This is a thought I quite often have. Is it possible? Or is this a never-ending battle which I’m never going to be free from?
Sometimes there’s no end for me in sight. Actually there never is. I can never see the possibilities infront of me. There’s always too much crap in my head to allow me to see the light at the end of the tunnel. But I guess that’s the definition of mental illness in a roundabout way – it’s just a more cluttered and cramped tunnel so that it’s harder to see the light in the distance.
But it is there. If we keep pushing, fighting and striving to reach it. It has to be. There are so many stories of people that no longer fit the criteria to be diagnosed with their conditions and people that genuinely don’t struggle as much as they used to. There are so many people standing in that light that never thought it was possible, and so the possibility must be there for you and I as well.

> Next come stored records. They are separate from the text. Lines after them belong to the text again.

(* ===== verification/Sample.v ===== *)
(** * A concrete kernel

    An instance of the kernel services whose every call succeeds, with a small
    checksum in place of SHA-256, and a freshly loaded module. The theorems
    that assume the services' laws are instantiated with it. *)

From S2P Require Import Prelude CString Types Kernel.

Definition checksum (data : bytes) : bytes :=
  replicate MERKLE_HASH_SIZE (to_u8 (foldl (fun acc b => (31 * acc + u8_val b + 7) mod 251) 1 data)).

Definition sample_env (chip : option (list Z)) : KernelEnv := {|
  sha256 := checksum;
  hash_min := fun key => Z.to_nat (key mod 256);
  env_alloc := fun _ => true;
  env_shash := fun _ => 0;
  env_shash_alloc := fun _ => 0;
  env_descsize := 112;
  env_can_sleep := fun _ => true;
  env_chip := fun _ => chip;
  env_pcr_extend := fun _ => (0, true);
  env_pcr_read := fun _ => 0;
  env_securityfs := fun _ => 0;
  env_register := fun _ => 0;
  env_map_get := fun fd => if fd =? 3 then inr 0%nat else inl (- 9);
  env_copy_from_user := fun _ => true;
  env_capable := fun _ => true;
  securityfs_policy_writable := true;
  bpfima_tpm_pcr_index := 23;
  uninit := fun n => replicate n x5a;
  big_endian := false;
|}.

#[global] Instance sample_laws chip : KernelLaws (sample_env chip).
Proof.
  split; cbn.
  - done.
  - intros key. pose proof (Z.mod_pos_bound key 256 ltac:(lia)). lia.
  - intros n. apply length_replicate.
  - done.
  - done.
Qed.

Definition sample_node : container_node :=
  ContainerNode 1 (strscpy (zeros CONTAINER_ID_MAX_LEN) (lit "web") CONTAINER_ID_MAX_LEN) [] true
    (zeros MERKLE_HASH_SIZE) 0 (PVal 1%nat) (PVal 2%nat) (PVal 3%nat) (PVal 4%nat).

(** A policy array map as userspace creates and freezes it. *)
Definition sample_map : bpf_map :=
  BpfMap 2 4 45560 3 BPFIMA_POLICY_MAP_FLAGS true 0 7 1 (replicate 3 zero_state).

(** One container and no policy map bound. *)
Definition sample_state : kstate :=
  KState 0 (zeros MERKLE_HASH_SIZE) (CommitState 0 false false)
    (MerkleState (zeros MERKLE_HASH_SIZE) true [] 0)
    (HashState (PVal tt) (replicate 256 []))
    (ContainerState {[1%nat := sample_node]} [1%nat] 1 (Some []))
    (ManagerState None [sample_map] []) [] (SecurityfsState (seq 0 5) (fun x => if decide (x = containers_dir) then PVal 0%nat else PNull)).

Definition sample_entry (digest : byte) : measurement_entry :=
  MeasurementEntry (strscpy (zeros 256) (lit "exec") 256) (zeros 256) (zeros 256)
    (replicate MERKLE_HASH_SIZE digest).
Lemma first_trim_replays_witness :
  wp (trim_merkle_root_history_locked (E := tpm_env) 3) (fun _ s' =>
    root_hash (k_merkle s') = root_hash (k_merkle full_state) /\
    history_root (E := tpm_env) (merkle_root_history (k_merkle s')) = root_hash (k_merkle s')) full_state.
Proof.
  apply (first_trim_replays (E := tpm_env) 3 full_state).
  - repeat constructor.
  - vm_compute. reflexivity.
Defined.

(** After a second trim the root can no longer be recomputed: the new
    aggregate extends the zero block with the old aggregate instead of
    starting from it. *)
Lemma second_trim_loses_root :
  exists s, match (trim_merkle_root_history_locked (E := tpm_env) 3;;
                   bpfima_publish_history_entry_locked (history_entry x05);;
                   modify (set_root_hash (extend (E := tpm_env) (root_hash (k_merkle full_state))
                     (replicate MERKLE_HASH_SIZE x05)));;
                   trim_merkle_root_history_locked (E := tpm_env) 3) full_state with
            | Some (rc, s') => s' = s /\ rc = 0 | None => False end /\
    history_root (E := tpm_env) (merkle_root_history (k_merkle s)) <> root_hash (k_merkle s).
Proof. eexists. split; [vm_compute; split; reflexivity|]. vm_compute. discriminate. Qed.
(* ===== verification/PolicyInv.v ===== *)
(** * The policy store: invariant and refinement

    The active state refines a finite map from namespace identifiers (the empty
    one is the root) to snapshots.  [policy_inv] is the invariant of the bound
    map; the theorems show that every operation keeps it, that applying a
    policy either leaves the finite map as it was or updates exactly one key
    and advances the generation by one, and that lookups read the finite
    map. *)

From S2P Require Import Prelude CString Types Kernel Sample Pattern Snapshot Wire KfuncBuffer HashUtils Tpm PolicyMap Merkle MerkleSpec PolicyNamespace PolicyManager PolicySpec.

(** ** The abstract policy *)

Definition live_records (st : bpfima_policy_state) : list bpfima_policy_record :=
  take (S (Z.to_nat (st_namespace_count st))) (st_records st).

Definition record_key (r : bpfima_policy_record) : bytes := cstr (rec_namespace_id r).

Definition record_pair (r : bpfima_policy_record) : bytes * bpfima_policy_snapshot :=
  (record_key r, rec_snapshot r).

Definition policies (st : bpfima_policy_state) : gmap bytes bpfima_policy_snapshot :=
  list_to_map (record_pair <$> live_records st).

(** ** Well-formed states *)

Definition record_ok (r : bpfima_policy_record) : Prop :=
  wf_record r /\ canonical (rec_snapshot r) /\ (strlen (rec_namespace_id r) < BPFIMA_NAMESPACE_SIZE)%nat.

Record wf_state (st : bpfima_policy_state) : Prop := WfState {
  ws_count : 0 <= st_namespace_count st <= Z.of_nat BPFIMA_POLICY_NAMESPACES;
  ws_len : length (st_records st) = S BPFIMA_POLICY_NAMESPACES;
  ws_records : Forall record_ok (live_records st);
  ws_root : record_key (record_at st 0) = [];
  ws_nodup : NoDup (record_key <$> live_records st);
}.

(** A map whose control entry selects the state [st]. *)
Record map_ok (m : bpf_map) (st : bpfima_policy_state) : Prop := MapOk {
  mo_len : length (mp_values m) = BPFIMA_POLICY_MAP_ENTRIES;
  mo_control : exists c, mp_values m !! 0%nat = Some c /\ st_generation c = st_generation st;
  mo_generation : 0 < st_generation st <= U64_MAX;
  mo_active : mp_values m !! slot (st_generation st) = Some st;
  mo_state : wf_state st;
}.

Definition policy_inv (s : kstate) : Prop :=
  forall map, policy_map (k_policy s) = Some map ->
  exists m st, bpf_maps (k_policy s) !! map = Some m /\ map_ok m st.

(** The state that readers see. *)
Definition map_view (m : bpf_map) : option bpfima_policy_state :=
  c ← mp_values m !! 0%nat;
  if truth (st_generation c) then mp_values m !! slot (st_generation c) else None.

Definition policy_view (s : kstate) : option bpfima_policy_state :=
  map ← policy_map (k_policy s); m ← bpf_maps (k_policy s) !! map; map_view m.

Lemma map_ok_view m st : map_ok m st -> map_view m = Some st.
Proof.
  intros [_ (c & Hc & Hg) Hgen Hst _]. unfold map_view. rewrite Hc. simpl. rewrite Hg.
  assert (truth (st_generation st) = true) as -> by (apply truth_true; lia). done.
Qed.

(** What the invariant and the view give about the bound map. *)
Lemma policy_inv_view s map :
  policy_inv s -> policy_map (k_policy s) = Some map ->
  exists m st, bpf_maps (k_policy s) !! map = Some m /\ map_ok m st /\ policy_view s = Some st.
Proof.
  intros Hi Hp. destruct (Hi map Hp) as (m & st & Hm & Hok). exists m, st. split_and!; [done..|].
  unfold policy_view. rewrite Hp. simpl. rewrite Hm. simpl. by apply map_ok_view.
Qed.

Lemma policy_inv_bound s : policy_inv s -> map_bound s.
Proof. intros Hi map Hp. destruct (Hi map Hp) as (m & st & Hm & Hok). exists m. split; [done|apply Hok]. Qed.

(** ** Lookup in a well-formed state *)

Lemma record_at_lookup st i r : st_records st !! i = Some r -> record_at st i = r.
Proof. intros H. unfold record_at. by erewrite nth_lookup_Some. Qed.

Lemma live_lookup st i r :
  live_records st !! i = Some r <-> st_records st !! i = Some r /\ (i <= Z.to_nat (st_namespace_count st))%nat.
Proof. unfold live_records. rewrite lookup_take_Some. split; intros [? ?]; split; (done || lia). Qed.

Lemma live_record_at st i :
  wf_state st -> (i <= Z.to_nat (st_namespace_count st))%nat ->
  live_records st !! i = Some (record_at st i).
Proof.
  intros [Hc Hl _ _ _] Hi. apply live_lookup. split; [|done].
  destruct (lookup_lt_is_Some_2 (st_records st) i) as [r Hr].
  { rewrite Hl. unfold BPFIMA_POLICY_NAMESPACES in *. lia. }
  by rewrite Hr, (record_at_lookup _ _ _ Hr).
Qed.

Lemma policies_lookup st i r :
  wf_state st -> live_records st !! i = Some r -> policies st !! record_key r = Some (rec_snapshot r).
Proof.
  intros Hw Hr. unfold policies. apply elem_of_list_to_map_1.
  - rewrite <- list_fmap_compose. apply Hw.
  - apply list_elem_of_fmap. exists r. split; [done|]. by eapply list_elem_of_lookup_2.
Qed.

Lemma policies_lookup_None st id :
  (forall i r, live_records st !! i = Some r -> record_key r <> id) -> policies st !! id = None.
Proof.
  intros H. apply not_elem_of_list_to_map_1. rewrite <- list_fmap_compose.
  intros (r & Hk & Hin)%list_elem_of_fmap. apply list_elem_of_lookup_1 in Hin as [i Hi].
  by apply (H i r Hi).
Qed.

Lemma find_seq_Some f a n i :
  List.find f (seq a n) = Some i -> f i = true /\ (a <= i < a + n)%nat.
Proof. intros H. apply find_some in H as [Hin Hf]. apply in_seq in Hin. done. Qed.

(** [namespace_index] is the position of the key, 0 for the root, and
    [-ENOENT] when the key is absent. *)
Lemma namespace_index_spec st id :
  wf_state st ->
  (cstr id = [] /\ namespace_index st (Some id) = 0) \/
  (cstr id <> [] /\ exists i, (1 <= i <= Z.to_nat (st_namespace_count st))%nat /\
     namespace_index st (Some id) = Z.of_nat i /\ record_key (record_at st i) = cstr id) \/
  (cstr id <> [] /\ namespace_index st (Some id) = - ENOENT /\
   forall i r, live_records st !! i = Some r -> record_key r <> cstr id).
Proof.
  intros Hw. unfold namespace_index. destruct (Byte.eqb (char_at id 0) NUL) eqn:Ec.
  { left. by apply char_at_nil_iff in Ec. }
  apply char_at_cstr_nonempty in Ec. right. destruct (List.find _ _) as [i|] eqn:Ef.
  - left. split; [done|]. exists i. apply find_seq_Some in Ef as [Hs Hi].
    apply Z.eqb_eq, strcmp_spec in Hs. split_and!; [lia..|done].
  - right. split_and!; [done..|]. intros i r Hi Hk.
    destruct i as [|i].
    + rewrite (live_record_at st 0 Hw) in Hi by lia. injection Hi as <-.
      rewrite (ws_root _ Hw) in Hk. by symmetry in Hk.
    + apply live_lookup in Hi as [Hr Hi]. rewrite <- (record_at_lookup _ _ _ Hr) in Hk.
      apply find_none with (x := S i) in Ef; [|apply in_seq; lia].
      apply Z.eqb_neq in Ef. apply Ef. by apply strcmp_spec.
Qed.

Lemma namespace_index_policies st id :
  wf_state st -> cstr id <> [] ->
  extension_of st (namespace_index st (Some id)) = policies st !! cstr id.
Proof.
  intros Hw Hne. unfold extension_of.
  destruct (namespace_index_spec st id Hw) as [[? _]|[(_ & i & Hi & -> & Hk)|(_ & -> & Hnone)]]; [done| |].
  - destruct (Z.gtb_spec (Z.of_nat i) 0); [|lia]. rewrite Nat2Z.id, <- Hk.
    symmetry. eapply policies_lookup; [done|]. apply live_record_at; [done|lia].
  - simpl. symmetry. by apply policies_lookup_None.
Qed.

Lemma policies_root st : wf_state st -> policies st !! [] = Some (rec_snapshot (record_at st 0)).
Proof.
  intros Hw. rewrite <- (ws_root _ Hw) at 1. eapply policies_lookup; [done|].
  apply live_record_at; [done|lia].
Qed.

(** ** Updating one record *)

Lemma list_to_map_insert_at {A} (l : list (bytes * A)) i k v0 v :
  l !! i = Some (k, v0) -> NoDup l.*1 ->
  (list_to_map (<[i := (k, v)]> l) : gmap bytes A) = <[k := v]> (list_to_map l).
Proof.
  revert i. induction l as [|[k' v'] l IH]; intros i Hi Hnd; [done|].
  apply NoDup_cons in Hnd as [Hk Hnd]. destruct i as [|i].
  - injection Hi as -> ->. cbn. by rewrite insert_insert_eq.
  - change (<[k' := v']> (list_to_map (<[i := (k, v)]> l) : gmap bytes A) =
      <[k := v]> (<[k' := v']> (list_to_map l))).
    rewrite (IH i Hi Hnd). apply insert_insert_ne. intros ->. apply Hk.
    apply list_elem_of_fmap. exists (k, v0). split; [done|]. by eapply list_elem_of_lookup_2.
Qed.

Lemma live_with_record st i r :
  (i <= Z.to_nat (st_namespace_count st))%nat ->
  live_records (with_record st i r) = <[i := r]> (live_records st).
Proof. intros Hi. unfold live_records, with_record; cbn. apply take_insert_lt. lia. Qed.

Lemma fmap_insert_same {A B} (f : A -> B) (l : list A) i x y :
  l !! i = Some x -> f x = f y -> f <$> <[i := y]> l = f <$> l.
Proof.
  intros Hi Hf. rewrite list_fmap_insert, <- Hf. apply list_insert_id. by rewrite list_lookup_fmap, Hi.
Qed.

Lemma record_at_insert st i r j :
  (i < length (st_records st))%nat ->
  record_at (with_record st i r) j = if decide (i = j) then r else record_at st j.
Proof.
  intros Hi. unfold record_at, with_record; cbn. rewrite !nth_lookup.
  destruct (decide (i = j)) as [->|Hne].
  - by rewrite list_lookup_insert_eq.
  - by rewrite list_lookup_insert_ne.
Qed.

Lemma update_existing st i snapshot :
  wf_state st -> (i <= Z.to_nat (st_namespace_count st))%nat ->
  wf_snapshot snapshot -> canonical snapshot ->
  let st' := with_record st i (PolicyRecord (rec_namespace_id (record_at st i)) snapshot) in
  wf_state st' /\ policies st' = <[record_key (record_at st i) := snapshot]> (policies st).
Proof.
  intros Hw Hi Hs Hcan st'. pose proof (live_record_at st i Hw Hi) as Hl.
  pose proof Hw as [Hc Hlen Hr Hroot Hnd]. rewrite Forall_lookup in Hr.
  destruct (Hr _ _ Hl) as ([Hidl _] & _ & Hid).
  assert (Hlive : live_records st' = <[i := PolicyRecord (rec_namespace_id (record_at st i)) snapshot]>
    (live_records st)) by (by apply live_with_record).
  split.
  - split; [done|by cbn; rewrite length_insert| | |].
    + rewrite Hlive. apply Forall_insert; [by apply Forall_lookup|]. by split_and!.
    + unfold st'. rewrite record_at_insert by (rewrite Hlen; unfold BPFIMA_POLICY_NAMESPACES in *; lia).
      destruct (decide (i = 0%nat)) as [->|]; done.
    + rewrite Hlive. by erewrite fmap_insert_same.
  - unfold policies. rewrite Hlive, list_fmap_insert. eapply list_to_map_insert_at.
    + by rewrite list_lookup_fmap, Hl.
    + by rewrite <- list_fmap_compose.
Qed.

Lemma update_new st id snapshot :
  wf_state st -> st_namespace_count st < Z.of_nat BPFIMA_POLICY_NAMESPACES ->
  (forall i r, live_records st !! i = Some r -> record_key r <> cstr id) ->
  (strlen id < BPFIMA_NAMESPACE_SIZE)%nat -> wf_snapshot snapshot -> canonical snapshot ->
  let n := st_namespace_count st + 1 in
  let st' := with_record (with_namespace_count st n) (Z.to_nat n)
    (PolicyRecord (strscpy (zeros BPFIMA_NAMESPACE_SIZE) id BPFIMA_NAMESPACE_SIZE) snapshot) in
  wf_state st' /\ policies st' = <[cstr id := snapshot]> (policies st).
Proof.
  intros Hw Hlt Habs Hid Hs Hcan n st'. pose proof Hw as [Hc Hlen Hr Hroot Hnd].
  unfold BPFIMA_POLICY_NAMESPACES in *.
  set (r := PolicyRecord _ _) in *.
  assert (Hkey : record_key r = cstr id) by (by apply cstr_strscpy_fits).
  assert (Hlive : live_records st' = live_records st ++ [r]).
  { unfold live_records, st', with_record, with_namespace_count; cbn [st_namespace_count st_records].
    unfold n. rewrite Z2Nat.inj_add, Nat.add_1_r, take_S_insert by lia. done. }
  split.
  - split.
    + cbn [st_namespace_count st' with_record with_namespace_count]. unfold n, BPFIMA_POLICY_NAMESPACES. lia.
    + cbn. by rewrite length_insert.
    + rewrite Hlive. apply Forall_app. split; [done|]. constructor; [|constructor].
      split; [split; [by cbn [r rec_namespace_id]; rewrite length_strscpy; rewrite length_zeros|done]|]. split; [done|].
      unfold strlen. cbn [r rec_namespace_id]. by rewrite cstr_strscpy_fits.
    + unfold st'. rewrite record_at_insert by (cbn; rewrite Hlen; lia).
      destruct (decide (Z.to_nat n = 0%nat)); [lia|]. done.
    + rewrite Hlive, fmap_app. apply NoDup_app. split_and!; [done| |by apply NoDup_singleton].
      intros k Hk [->|Hk']%elem_of_cons; [|by apply not_elem_of_nil in Hk'].
      apply list_elem_of_fmap in Hk as (x & Hx & Hin). apply list_elem_of_lookup_1 in Hin as [j Hj].
      apply (Habs _ _ Hj). congruence.
  - unfold policies. rewrite Hlive, fmap_app. cbn [fmap list_fmap]. unfold record_pair at 2. rewrite Hkey.
    apply list_to_map_snoc. rewrite <- list_fmap_compose.
    intros (x & Hx & Hin)%list_elem_of_fmap. apply list_elem_of_lookup_1 in Hin as [j Hj].
    by apply (Habs _ _ Hj).
Qed.
(** Binding again, or another map, changes nothing. *)
Lemma bind_map_bound fd e s :
  policy_map (k_policy s) = Some e -> fd_ok fd s -> bpfima_commit_error (k_commit s) <= 0 ->
  wp (bpfima_policy_bind_map fd) (fun rc s' => moved s rc s' /\ k_policy s' = k_policy s) s.
Proof.
  intros Hp Hfd He. unfold bpfima_policy_bind_map, bpf_map_get, fd_ok in *.
  destruct (env_map_get fd) as [err|map]; [apply wp_bind, wp_ret, wp_ret; split; [|done];
    rewrite <- (set_next_eta s) at 2; apply moved_refl|].
  destruct Hfd as (m & Hm & _). apply wp_bind, wp_bind, wp_gets. rewrite Hm.
  apply wp_bind, wp_ret, wp_bind, wp_modify, wp_ret.
  set (m1 := with_refcnt m (mp_refcnt m + 1)).
  set (s1 := set_maps (<[map := m1]> (bpf_maps (k_policy s))) s).
  assert (Hm1 : bpf_maps (k_policy s1) !! map = Some m1).
  { apply list_lookup_insert_eq. by eapply lookup_lt_Some. }
  assert (Hend : forall rc s2, k_policy s2 = k_policy s1 -> moves s [] s2 ->
    wp (bpf_map_put map;; ret rc) (fun rc s' => moved s rc s' /\ k_policy s' = k_policy s) s2).
  { intros rc s2 Hs2 Hmv. apply (refcnt_roundtrip map m s s2 Hm Hs2). intros s3 Hs3 Hc. split; [|done].
    exists []. split; [by eapply mv_then|done]. }
  apply wp_bind. unfold bind_map_checked. apply wp_bind, wp_gets. rewrite Hm1. apply wp_bind, wp_ret.
  destruct (_ || _); [by apply wp_ret, Hend, mv_frame|].
  destruct (negb (mp_frozen m1)); [by apply wp_ret, Hend, mv_frame|].
  destruct (truth (mp_writecnt m1)); [by apply wp_ret, Hend, mv_frame|].
  apply wp_bind, wp_kalloc. intros [] n; cbn [negb]; [|by apply wp_ret, Hend, mv_frame].
  unfold bind_map_locked. apply wp_bind, wp_gets. change (policy_map (k_policy (set_next n s1))) with
    (policy_map (k_policy s)). rewrite Hp. case_bool_decide; [|by apply wp_ret, Hend, mv_frame].
  apply wp_bind, wp_commit_check.
  - intros rc n' Hrc Hcase Hlat. apply wp_ret, Hend; [done|]. apply (mv_after _ s1); [done|].
    change (set_next n' (set_error rc (set_next n s1))) with (set_next n' (set_error rc s1)).
    apply mv_error; [|done]. cbn in Hcase. destruct Hcase as [Hlt| ->]; [lia|done].
  - intros n' _. by apply wp_ret, Hend, mv_frame.
Qed.
End Bind.

(** ** The theorems on a concrete kernel *)

(** The sample module with the default policy at generation 1. *)
Definition bound_map : bpf_map :=
  set_values sample_map [with_generation zero_state 1; zero_state; with_generation initial_state 1].

Definition bound_state : kstate :=
  set_policy (ManagerState (Some 0%nat) [bound_map] []) sample_state.

Lemma bound_map_ok : map_ok bound_map (with_generation initial_state 1).
Proof.
  split.
  - reflexivity.
  - by eexists.
  - by vm_compute.
  - reflexivity.
  - apply wf_with_generation, initial_wf.
Qed.

Lemma bound_state_inv : policy_inv bound_state.
Proof. intros map [= <-]. exists bound_map, (with_generation initial_state 1). split; [done|apply bound_map_ok]. Qed.

Lemma bound_state_view : policy_view bound_state = Some (with_generation initial_state 1).
Proof. reflexivity. Qed.

Lemma sample_hash_ready : hash_ready bound_state.
Proof. intros e. discriminate. Qed.

Lemma policy_bind_map_spec_witness :
  wp (bpfima_policy_bind_map (E := tpm_env) 3) (bind_outcome (E := tpm_env) 0 sample_map sample_state) sample_state.
Proof.
  apply (policy_bind_map_spec (E := tpm_env) 3 0 sample_map sample_state).
  - reflexivity.
  - reflexivity.
  - reflexivity.
  - reflexivity.
  - intros e. discriminate.
  - vm_compute. discriminate.
Defined.

Lemma policy_apply_refines_witness :
  wp (bpfima_policy_apply (E := tpm_env) (Some default_request)) (fun rc s' => policy_inv s') bound_state.
Proof.
  eapply wp_mono.
  - apply (policy_apply_refines (E := tpm_env) default_request (with_generation initial_state 1) bound_state
      bound_state_inv bound_state_view sample_hash_ready).
    + vm_compute. discriminate.
    + apply default_request_wf.
  - intros rc s' [H _]. exact H.
Defined.

Definition sample_context : bpfima_policy_context :=
  PolicyContext (strscpy (zeros 128) (lit "web") 128) (zeros 128) (strscpy (zeros 256) (lit "/bin/sh") 256)
    100 0 1.

Lemma resolve_context_reads_policies_witness :
  exists root, policies (with_generation initial_state 1) !! [] = Some root /\
    bpfima_policy_resolve_context sample_context bound_state =
      Some (inr (resolve_decision 1 root (policies (with_generation initial_state 1) !! lit "web")
        sample_context), bound_state).
Proof.
  destruct (resolve_context_reads_policies sample_context (with_generation initial_state 1) bound_state
    bound_state_inv bound_state_view) as [H _].
  - reflexivity.
  - reflexivity.
  - reflexivity.
  - vm_compute. split; congruence.
  - destruct H as (root & Hr & H).
    + split; [reflexivity|]. split; [apply bits_subset_lor_l with (b := 7)|].
      split; [apply (Nat.ltb_lt 3 128); reflexivity|].
      split; [apply (Nat.ltb_lt 0 128); reflexivity|apply (Nat.ltb_lt 7 256); reflexivity].
    + exists root. split; [exact Hr|exact H].
Defined.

Every year I say to myself ‘this is it, I’m going to get through this’ and every following year I make the same statement after failing the previous. It’s difficult and it’s draining to keep living with these fears and these thoughts that haunt you.
It’s scary to be inside a mind of a person that doesn’t understand true happiness, that doesn’t know what it means. It’s ridiculous. How can I not know what true happiness is? How can I have never felt happy for longer than a week, or cried in a positive way?
It makes me want to throw it all in and admit defeat a lot of the time as that light grows weaker and looks further away than it ever has before. But whilst there’s still a glimmer of hope, I will continue to say to myself ‘this is it, I’m going to get through this’ – because I have to believe that in order to survive, and one day, that fighting spirit will make sure I do get through this.